Yes. To summarize a long story, allocators are a work in progress and we are
currently concentrating on yet another one, called mt_allocator. Unfortunately,
we haven't been able to forward port to a new framework in time for 3.4.0 the 
traditional pool allocator and, to be safe, we chosen the "trivial" new-based
allocator as the default. Then, for ABI stability we couldn't change that
default anymore for the next 3.4.x releases. However, for 3.4.2 and newer you
can always configure it yourself at build time to obtain a behavior very
similar to that of 3.3.x allocator. Thanks, Paolo.

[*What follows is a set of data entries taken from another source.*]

(* ===== verification/SchedulerDispatch.v ===== *)
(** * Dispatch of runnable work

    The scheduling cycle of [src/jobu/scheduler_core_priv.cpp]: capacity
    accounting, smooth weighted round-robin over the queues, and the rounds
    that alternate between the runner families.

    The scheduler's own state ([SchedulerCore]) and the locals of a cycle are
    explicit.  Everything it calls (repository, telemetry, executor, event
    receivers) is the interface [Outside]: an operation of it may change any
    part of the scheduler's own state, because receivers are called back
    synchronously and may re-enter it, but never the locals of the cycle. *)

From stdpp Require Import base numbers strings list gmap sets.
From Stdlib Require Import Ascii.
From S2P Require Import Prelude Effects Values OutputCapture Uuid Domain.
Local Open Scope Z_scope.

(** ** Data *)

Record CapacityState := mkCapacity {
  cli_running : Z; http_running : Z;
  queue_slots : gmap bytes Z;
  blocking_retries : gmap bytes (list BlockingRetryCandidate);
  blocking_retry_ids : gset bytes }.

Record CandidateBatch := mkBatch {
  candidates : list bytes; next : nat; queried : bool; may_have_more : bool }.

(** The batch of an eligible queue is the entry of the cache under its
    identifier. *)
Record EligibleQueue := mkEligible { runtime : QueueRuntime; blocking_only : bool }.

#[export] Instance EligibleQueue_eq_dec : EqDecision EligibleQueue.
Proof. solve_decision. Defined.
(* ===== verification/SchedulerFairness.v ===== *)
(** * Fairness and capacity of the dispatch cycle

    What [SchedulerDispatch] guarantees: queues that stay eligible are served
    in proportion to their weights, and starts never exceed the limits. *)

From stdpp Require Import base numbers strings list gmap sets.
From Stdlib Require Import Ascii.
From S2P Require Import Prelude Values OutputCapture Uuid Domain SchedulerDispatch.
Local Open Scope Z_scope.

(** ** Selection *)

Definition credit_of (credits : gmap bytes Z) (q : EligibleQueue) : Z :=
  credit credits (queue_id (runtime q)).

Lemma preferred_credit credits q s :
  (preferred credits q s = true → credit_of credits s <= credit_of credits q) ∧
  (preferred credits q s = false → credit_of credits q <= credit_of credits s).
Proof.
  unfold preferred, credit_of. set (a := credit credits _). set (b := credit credits (queue_id (runtime s))).
  destruct (Z.ltb_spec b a), (Z.eqb_spec a b); cbn; split; intros; try done; lia.
Qed.

Lemma select_from_spec credits rest selected si index i q :
  select_from credits selected si index rest = (i, q) →
  (q = selected ∧ i = si ∨ ∃ k, rest !! k = Some q ∧ i = (index + k)%nat) ∧
  credit_of credits selected <= credit_of credits q ∧
  ∀ x, x ∈ rest → credit_of credits x <= credit_of credits q.
Proof.
  revert selected si index. induction rest as [|x rest IH]; intros selected si index; cbn [select_from].
  { intros [= <- <-]. split_and!; [by left|lia|]. intros x Hx. by apply elem_of_nil in Hx. }
  destruct (preferred_credit credits x selected) as [Ht Hf].
  destruct (preferred credits x selected).
  - intros (Hq & Hle & Hall)%IH. specialize (Ht eq_refl). split_and!; [|lia|].
    + right. destruct Hq as [[-> ->]|(k & Hk & ->)]; [exists 0%nat|exists (S k)]; cbn; split; (done || lia).
    + intros y [->|Hy]%elem_of_cons; [done|by apply Hall].
  - intros (Hq & Hle & Hall)%IH. specialize (Hf eq_refl). split_and!; [|lia|].
    + destruct Hq as [Hq|(k & Hk & ->)]; [by left|]. right. exists (S k). cbn. split; (done || lia).
    + intros y [->|Hy]%elem_of_cons; [lia|by apply Hall].
Qed.

(** The queue that is chosen is an eligible one with the largest credit. *)
Lemma select_max credits q0 others i q :
  select_from credits q0 0 1 others = (i, q) →
  (q0 :: others) !! i = Some q ∧ ∀ x, x ∈ q0 :: others → credit_of credits x <= credit_of credits q.
Proof.
  intros (Hq & Hle & Hall)%select_from_spec. split.
  - destruct Hq as [[-> ->]|(k & Hk & ->)]; done.
  - intros x [->|Hx]%elem_of_cons; [done|by apply Hall].
Qed.

(** ** Weights *)

Definition ids (eligible : list EligibleQueue) : list bytes := map (λ q, queue_id (runtime q)) eligible.
Definition queue_weight (q : EligibleQueue) : Z := weight (runtime q).
Definition sum (f : EligibleQueue → Z) (l : list EligibleQueue) : Z := foldr (λ q n, f q + n) 0 l.
Definition total_weight (eligible : list EligibleQueue) : Z := sum queue_weight eligible.

Lemma sum_cons f q l : sum f (q :: l) = f q + sum f l.
Proof. done. Qed.

Lemma sum_ext f g l : (∀ q, q ∈ l → f q = g q) → sum f l = sum g l.
Proof.
  induction l as [|q l IH]; intros Hfg; [done|]. rewrite !sum_cons, Hfg by (apply elem_of_cons; by left).
  f_equal. apply IH. intros x Hx. apply Hfg, elem_of_cons. by right.
Qed.

Lemma sum_linear f g a b l : sum (λ q, a * f q + b * g q) l = a * sum f l + b * sum g l.
Proof. unfold sum. induction l as [|q l IH]; cbn [foldr]; [lia|]. rewrite IH. lia. Qed.

Lemma sum_pos f l : 0 < sum f l → ∃ q, q ∈ l ∧ 0 < f q.
Proof.
  induction l as [|q l IH]; [done|]. rewrite sum_cons. intros Hs. destruct (Z.lt_ge_cases 0 (f q)).
  - exists q. split; [apply elem_of_cons; by left|done].
  - destruct IH as (x & Hx & ?); [lia|]. exists x. split; [apply elem_of_cons; by right|done].
Qed.

Lemma sum_all_equal f g l :
  (∀ q, q ∈ l → f q <= g q) → sum f l = sum g l → ∀ q, q ∈ l → f q = g q.
Proof.
  assert (Hle : ∀ l, (∀ q, q ∈ l → f q <= g q) → sum f l <= sum g l).
  { clear. induction l as [|q l IH]; intros H; [done|]. rewrite !sum_cons.
    pose proof (H q ltac:(apply elem_of_cons; by left)).
    pose proof (IH ltac:(intros x Hx; apply H, elem_of_cons; by right)). lia. }
  induction l as [|x l IH]; intros H Hs q Hq; [by apply elem_of_nil in Hq|]. rewrite !sum_cons in Hs.
  pose proof (H x ltac:(apply elem_of_cons; by left)).
  assert (Hl : ∀ q, q ∈ l → f q <= g q) by (intros y Hy; apply H, elem_of_cons; by right).
  pose proof (Hle l Hl). apply elem_of_cons in Hq as [->|Hq]; [lia|]. apply IH; [done|lia|done].
Qed.

Lemma credit_insert_eq m k v : credit (<[k := v]> m) k = v.
Proof. unfold credit. by rewrite lookup_insert_eq. Qed.

Lemma credit_insert_ne m k k' v : k ≠ k' → credit (<[k := v]> m) k' = credit m k'.
Proof. intros. unfold credit. by rewrite lookup_insert_ne. Qed.

Lemma credit_of_insert q x v m :
  credit_of (<[queue_id (runtime q) := v]> m) x =
    if bool_decide (queue_id (runtime q) = queue_id (runtime x)) then v else credit_of m x.
Proof.
  unfold credit_of. case_bool_decide as Hq; [rewrite Hq; apply credit_insert_eq|by apply credit_insert_ne].
Qed.

Lemma add_weights_cons q l m :
  add_weights (q :: l) m = add_weights l (<[queue_id (runtime q) := credit_of m q + queue_weight q]> m).
Proof. done. Qed.

Lemma add_weights_other eligible m k : k ∉ ids eligible → credit (add_weights eligible m) k = credit m k.
Proof.
  revert m. induction eligible as [|q l IH]; intros m Hk; [done|]. rewrite add_weights_cons.
  cbn [ids map] in Hk. rewrite not_elem_of_cons in Hk. destruct Hk as [Hne Hk].
  rewrite IH by done. by apply credit_insert_ne.
Qed.

Lemma add_weights_credit eligible m q :
  NoDup (ids eligible) → q ∈ eligible →
  credit_of (add_weights eligible m) q = credit_of m q + queue_weight q.
Proof.
  unfold credit_of. revert m. induction eligible as [|x l IH]; intros m Hnd Hq; [by apply elem_of_nil in Hq|].
  apply NoDup_cons in Hnd as [Hx Hnd]. rewrite add_weights_cons.
  apply elem_of_cons in Hq as [->|Hq].
  - rewrite add_weights_other by done. by rewrite credit_insert_eq.
  - rewrite IH by done. rewrite credit_insert_ne; [done|].
    intros Heq. apply Hx. rewrite Heq. apply list_elem_of_fmap. by exists q.
Qed.

(** ** Smooth weighted round-robin *)

(** One opportunity that is used by the selected queue. *)
Definition serve (eligible : list EligibleQueue) (credits : gmap bytes Z) : bytes * gmap bytes Z :=
  match eligible with
  | [] => ([], credits)
  | q0 :: others =>
      let credits := add_weights eligible credits in
      let q := snd (select_from credits q0 0 1 others) in
      (queue_id (runtime q),
       <[queue_id (runtime q) := credit_of credits q - total_weight eligible]> credits)
  end.

Definition times (q : EligibleQueue) (served : list bytes) : Z :=
  Z.of_nat (length (filter (λ k, k = queue_id (runtime q)) served)).

Section RoundRobin.
Context (eligible : list EligibleQueue).
Context (Hdistinct : NoDup (ids eligible)) (Hweights : ∀ q, q ∈ eligible → 0 < queue_weight q).

Abbreviation W := (total_weight eligible).

(** The state after the opportunities that served [served]. *)
Record balanced (served : list bytes) (credits : gmap bytes Z) : Prop := {
  balanced_credit q : q ∈ eligible →
    credit_of credits q = Z.of_nat (length served) * queue_weight q - W * times q served;
  balanced_lower q : q ∈ eligible → - W < credit_of credits q;
  balanced_sum : sum (λ q, times q served) eligible = Z.of_nat (length served) }.

Lemma times_cons q k served :
  times q (k :: served) = (if bool_decide (k = queue_id (runtime q)) then 1 else 0) + times q served.
Proof.
  unfold times. rewrite filter_cons. case_bool_decide; case_decide; simplify_eq; cbn [length]; lia.
Qed.

Lemma distinct_queue q x :
  q ∈ eligible → x ∈ eligible → queue_id (runtime q) = queue_id (runtime x) → q = x.
Proof.
  clear Hweights. unfold ids in Hdistinct. induction eligible as [|y l IH]; [intros H; by apply elem_of_nil in H|].
  cbn [map] in Hdistinct. apply NoDup_cons in Hdistinct as [Hy Hl].
  assert (Hin : ∀ z, z ∈ l → queue_id (runtime z) ∈ map (λ q, queue_id (runtime q)) l)
    by (intros z Hz; apply list_elem_of_fmap; by exists z).
  intros [->|Hq]%elem_of_cons [->|Hx]%elem_of_cons Heq; [done| | |by apply IH].
  - exfalso. apply Hy. rewrite Heq. by apply Hin.
  - exfalso. apply Hy. rewrite <- Heq. by apply Hin.
Qed.

Lemma sum_indicator q :
  q ∈ eligible → sum (λ x, if bool_decide (queue_id (runtime q) = queue_id (runtime x)) then 1 else 0) eligible = 1.
Proof.
  clear Hweights. unfold ids in Hdistinct. induction eligible as [|y l IH]; [intros H; by apply elem_of_nil in H|].
  cbn [map] in Hdistinct. apply NoDup_cons in Hdistinct as [Hy Hl]. rewrite sum_cons.
  intros [->|Hq]%elem_of_cons.
  - rewrite bool_decide_true by done.
    rewrite (sum_ext _ (λ q, 0 * 0 + 0 * 0)); [rewrite (sum_linear (λ _, 0) (λ _, 0)); lia|].
    intros x Hx. rewrite bool_decide_false; [done|]. intros Heq. apply Hy. rewrite Heq.
    apply list_elem_of_fmap. by exists x.
  - rewrite bool_decide_false; [rewrite (IH Hl Hq); lia|]. intros Heq. apply Hy. rewrite <- Heq.
    apply list_elem_of_fmap. by exists q.
Qed.

Lemma balanced_total served credits :
  balanced served credits → sum (credit_of credits) eligible = 0.
Proof.
  intros [Hc _ Hs]. rewrite (sum_ext _ (λ q, Z.of_nat (length served) * queue_weight q + (- W) * times q served))
    by (intros q Hq; rewrite Hc by done; lia).
  rewrite sum_linear, Hs. unfold total_weight. lia.
Qed.

Lemma total_weight_pos : eligible ≠ [] → 0 < W.
Proof.
  clear Hdistinct. unfold total_weight. destruct eligible as [|q l]; [done|]. intros _. rewrite sum_cons.
  pose proof (Hweights q ltac:(apply elem_of_cons; by left)).
  assert (0 <= sum queue_weight l); [|lia]. clear - Hweights.
  assert (Hl : ∀ x, x ∈ l → 0 < queue_weight x) by (intros x Hx; apply Hweights, elem_of_cons; by right).
  clear Hweights. induction l as [|x l IH]; [done|]. rewrite sum_cons.
  pose proof (Hl x ltac:(apply elem_of_cons; by left)).
  pose proof (IH ltac:(intros y Hy; apply Hl, elem_of_cons; by right)). lia.
Qed.

Lemma serve_chosen credits :
  eligible ≠ [] → ∃ q, q ∈ eligible ∧
    (∀ x, x ∈ eligible → credit_of (add_weights eligible credits) x <= credit_of (add_weights eligible credits) q) ∧
    serve eligible credits =
      (queue_id (runtime q),
       <[queue_id (runtime q) := credit_of (add_weights eligible credits) q - W]> (add_weights eligible credits)).
Proof.
  unfold serve. destruct eligible as [|q0 others]; [done|]. intros _.
  destruct (select_from (add_weights (q0 :: others) credits) q0 0 1 others) as [i q] eqn:Hs.
  apply select_max in Hs as [Hi Hall]. exists q. split; [by eapply list_elem_of_lookup_2|]. done.
Qed.

(** An opportunity keeps the balance: the selected credit is positive before
    the total is taken off. *)
Lemma serve_balanced served credits k credits' :
  eligible ≠ [] → balanced served credits → serve eligible credits = (k, credits') →
  k ∈ ids eligible ∧ balanced (k :: served) credits'.
Proof.
  intros Hne Hb. destruct (serve_chosen credits Hne) as (q & Hq & Hmax & ->). intros [= <- <-].
  pose proof (total_weight_pos Hne) as HW. pose proof (balanced_total _ _ Hb) as H0.
  destruct Hb as [Hc Hlow Hs].
  assert (Hadd : ∀ x, x ∈ eligible → credit_of (add_weights eligible credits) x = credit_of credits x + queue_weight x)
    by (intros x Hx; by apply add_weights_credit).
  assert (Hpos : 0 < credit_of (add_weights eligible credits) q).
  { destruct (sum_pos (credit_of (add_weights eligible credits)) eligible) as (x & Hx & Hxp).
    - rewrite (sum_ext _ (λ x, 1 * credit_of credits x + 1 * queue_weight x)) by (intros x Hx; rewrite Hadd by done; lia).
      rewrite sum_linear, H0. fold (total_weight eligible). lia.
    - specialize (Hmax x Hx). lia. }
  split; [apply list_elem_of_fmap; by exists q|]. split.
  - intros x Hx. rewrite times_cons, credit_of_insert. cbn [length]. case_bool_decide as Heq.
    + rewrite <- (distinct_queue q x Hq Hx Heq), Hadd, Hc by done. lia.
    + rewrite Hadd, Hc by done. lia.
  - intros x Hx. rewrite credit_of_insert. case_bool_decide; [lia|].
    rewrite Hadd by done. pose proof (Hlow x Hx). pose proof (Hweights x Hx). lia.
  - rewrite (sum_ext _ (λ x, 1 * (if bool_decide (queue_id (runtime q) = queue_id (runtime x)) then 1 else 0) +
      1 * times x served)) by (intros x Hx; rewrite times_cons; lia).
    rewrite sum_linear, sum_indicator, Hs by done. cbn [length]. lia.
Qed.

Lemma balanced_start credits :
  eligible ≠ [] → (∀ q, q ∈ eligible → credit_of credits q = 0) → balanced [] credits.
Proof.
  intros Hne H0. pose proof (total_weight_pos Hne). split.
  - intros q Hq. rewrite H0 by done. unfold times. cbn. lia.
  - intros q Hq. rewrite H0 by done. lia.
  - rewrite (sum_ext _ (λ q, 0 * 0 + 0 * 0)) by done. rewrite (sum_linear (λ _, 0) (λ _, 0)). cbn. lia.
Qed.

(** After as many opportunities as the total weight, each queue has had its
    weight, and all credits are zero again. *)
Lemma balanced_period served credits :
  eligible ≠ [] → balanced served credits → Z.of_nat (length served) = W →
  ∀ q, q ∈ eligible → times q served = queue_weight q ∧ credit_of credits q = 0.
Proof.
  intros Hne [Hc Hlow Hs] Hlen. pose proof (total_weight_pos Hne).
  assert (Heq : ∀ q, q ∈ eligible → times q served = queue_weight q).
  { apply sum_all_equal; [|by rewrite Hs]. intros q Hq. specialize (Hc q Hq). specialize (Hlow q Hq).
    rewrite Hlen in Hc. nia. }
  intros q Hq. split; [by apply Heq|]. rewrite Hc, Heq, Hlen by done. lia.
Qed.

End RoundRobin.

Comment 10 Mark Mitchell 2004-11-01 00:45:40 UTC
Postponed until GCC 3.4.4.
Comment 11 Richard Henderson 2005-03-31 21:53:33 UTC
The code generated by gcc 4.0 is significantly improved:

.L2:
        fldl    -8(%ebx,%ecx,8)
        incl    %ecx
        fld     %st(0)
        fmull   (%edx)
        fxch    %st(1)
        fmull   8(%edx)
        fxch    %st(1)
        addl    $16, %edx
        fstpl   (%eax)
        fstpl   8(%eax)
        addl    $16, %eax
        cmpl    $1001, %ecx
        jne     .L2

I have no plans to address this for the 3.4 branch.